Conotruncal anomalies are a category of cardiac abnormalities characterized by a defect
in the conotruncal septum and include truncus arteriosus, malposition of the great
arteries, tetralogy of Fallot, double-outlet right ventricle, and a ventricular septal
defect with an overriding aorta.[12] Published studies describe high rates of associated noncardiac anomalies, with a
considerably worse prognosis in these cases.[7]
[12] Unlike our study, however, these studies included cases with anomalies detected
in utero as well as those fetuses with chromosomal abnormalities. As our study excluded
such cases, the rate of associated anomalies in our study population was considerably
lower.
While the absence of associated genetic or major structural abnormalities apparent
in utero is reassuring, patients should be aware of the possibility that major structural
abnormalities could be identified after birth. As such abnormalities could be associated
with a poorer prognosis, this information could inform decisions regarding continuing
versus terminating an affected pregnancy. Third-trimester ultrasound to look for evidence
of associated anomalies could be considered; however, some anomalies such as an imperforate
anus, the most common unsuspected anomaly in this series, is rarely identified in
utero.[13]
A limitation of the study was the relatively small number of cases, as a large proportion
of fetuses with cardiac anomalies have associated genetic or structural abnormalities
identified in utero, and many patients in our population do not continue pregnancies
after the diagnosis of major fetal cardiac anomalies. Another limitation is that genetic
testing was not performed on all cases. While we acknowledge the possibility of undiagnosed
genetic conditions in our study group, some patients with cardiac anomalies diagnosed
by ultrasound decline genetic testing. As counseling these patients about the possibility
of unsuspected structural anomalies is important, our data may be relevant to these
patients. We also acknowledge that genetic testing has advanced considerably since
the beginning of our study period and that many anomalies formerly considered isolated
may now be recognized to have an associated genetic abnormality.

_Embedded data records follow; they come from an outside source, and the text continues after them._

(** * HSM user experience: policy approval and the locked interaction loop

    A shallow embedding of [shared/hsm_ux.py]: the policy approval action
    [ApproveHSMPolicy], the loader [start_hsm_approval] and the lockdown
    screen [hsmUxInteraction], together with the properties of the approval
    protocol and of the lockdown loop.

    Python objects live in an explicit store; calls into other modules are
    recorded as events and take their answer (a value or an exception) from
    an environment; exceptions are threaded through a small
    reader/state/error monad. *)

From Stdlib Require Import String Ascii ZArith QArith Lia Bool DecimalString.
From stdpp Require Import base list strings.

Local Open Scope string_scope.
Local Open Scope list_scope.

(** ** Exceptions and answers of the collaborators *)

(** Exceptions raised by code outside this module. [Foreign] stands for
    any other exception class; it carries the text that [str(exc)] gives. *)
Inductive ext_exn : Type :=
| AbortInteraction
| QueueEmpty
| Foreign (descr : string).

(** Exceptions seen inside this module: those of the collaborators, the
    [ValueError]s this module raises itself, and those of the Python
    run-time. [BadReference] is a reference to an object the store does not
    hold; Python cannot produce one, it keeps the store operations total. *)
Inductive exn : Type :=
| External (e : ext_exn)
| ValueError (msg : string)
| IndexError
| AttributeError
| AssertionError
| BadReference.

(** The answer of a call into another module. *)
Inductive outcome (A : Type) : Type :=
| Returns (a : A)
| Throws (e : ext_exn).
Arguments Returns {A} a.
Arguments Throws {A} e.

Inductive result (A : Type) : Type :=
| Ret (a : A)
| Raise (e : exn).
Arguments Ret {A} a.
Arguments Raise {A} e.

(** ** The objects *)

(** The policy object, as far as this module consults it: [explain] gives
    the text that [policy.explain(msg)] writes (or the exception it
    raises), [time_left] is the answer of [get_time_left()]. *)
Record HSMPolicy : Type := {
  explain : outcome string;
  approvals : nat;
  refusals : nat;
  time_left : option Z
}.

(** An [ApproveHSMPolicy] instance with the flags it inherits from
    [UserAuthorizedAction]. *)
Record ApproveHSMPolicy : Type := {
  policy : HSMPolicy;
  new_file : bool;
  refused : bool;
  failed : option string;
  ux_done : bool
}.

(** The attributes of the [hsmUxInteraction] singleton. [percent] and
    [last_percent] are floats in the source; a float stands here for the
    rational number it is. *)
Record hsmUxInteraction : Type := {
  busy_text : option string;
  percent : option Q;
  last_percent : option Q;
  digits : string;
  phase : nat;
  test_restart : bool
}.

(** References to [ApproveHSMPolicy] objects are positions in the heap. *)
Definition ref : Type := nat.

Among the strengths of this analysis was the single-institution design, which allowed
us to compare prenatal and postnatal findings with precision. Detailed anatomical
fetal evaluation was performed in all cases under a uniform imaging protocol. Neonatal
follow-up was available in all cases, and all patients had fetal and neonatal echocardiography
performed in the same pediatric cardiology unit.
In summary, patients with a suspected isolated fetal cardiac anomaly on ultrasound
should be aware of the possibility of other major structural abnormalities, especially
in cases of conotruncal anomalies. Our results provide a different perspective on
apparently isolated cardiac anomalies. While neonatal prognosis largely depends on
the severity of the cardiac anomaly, the outcome may also depend on the presence and
severity of associated noncardiac findings.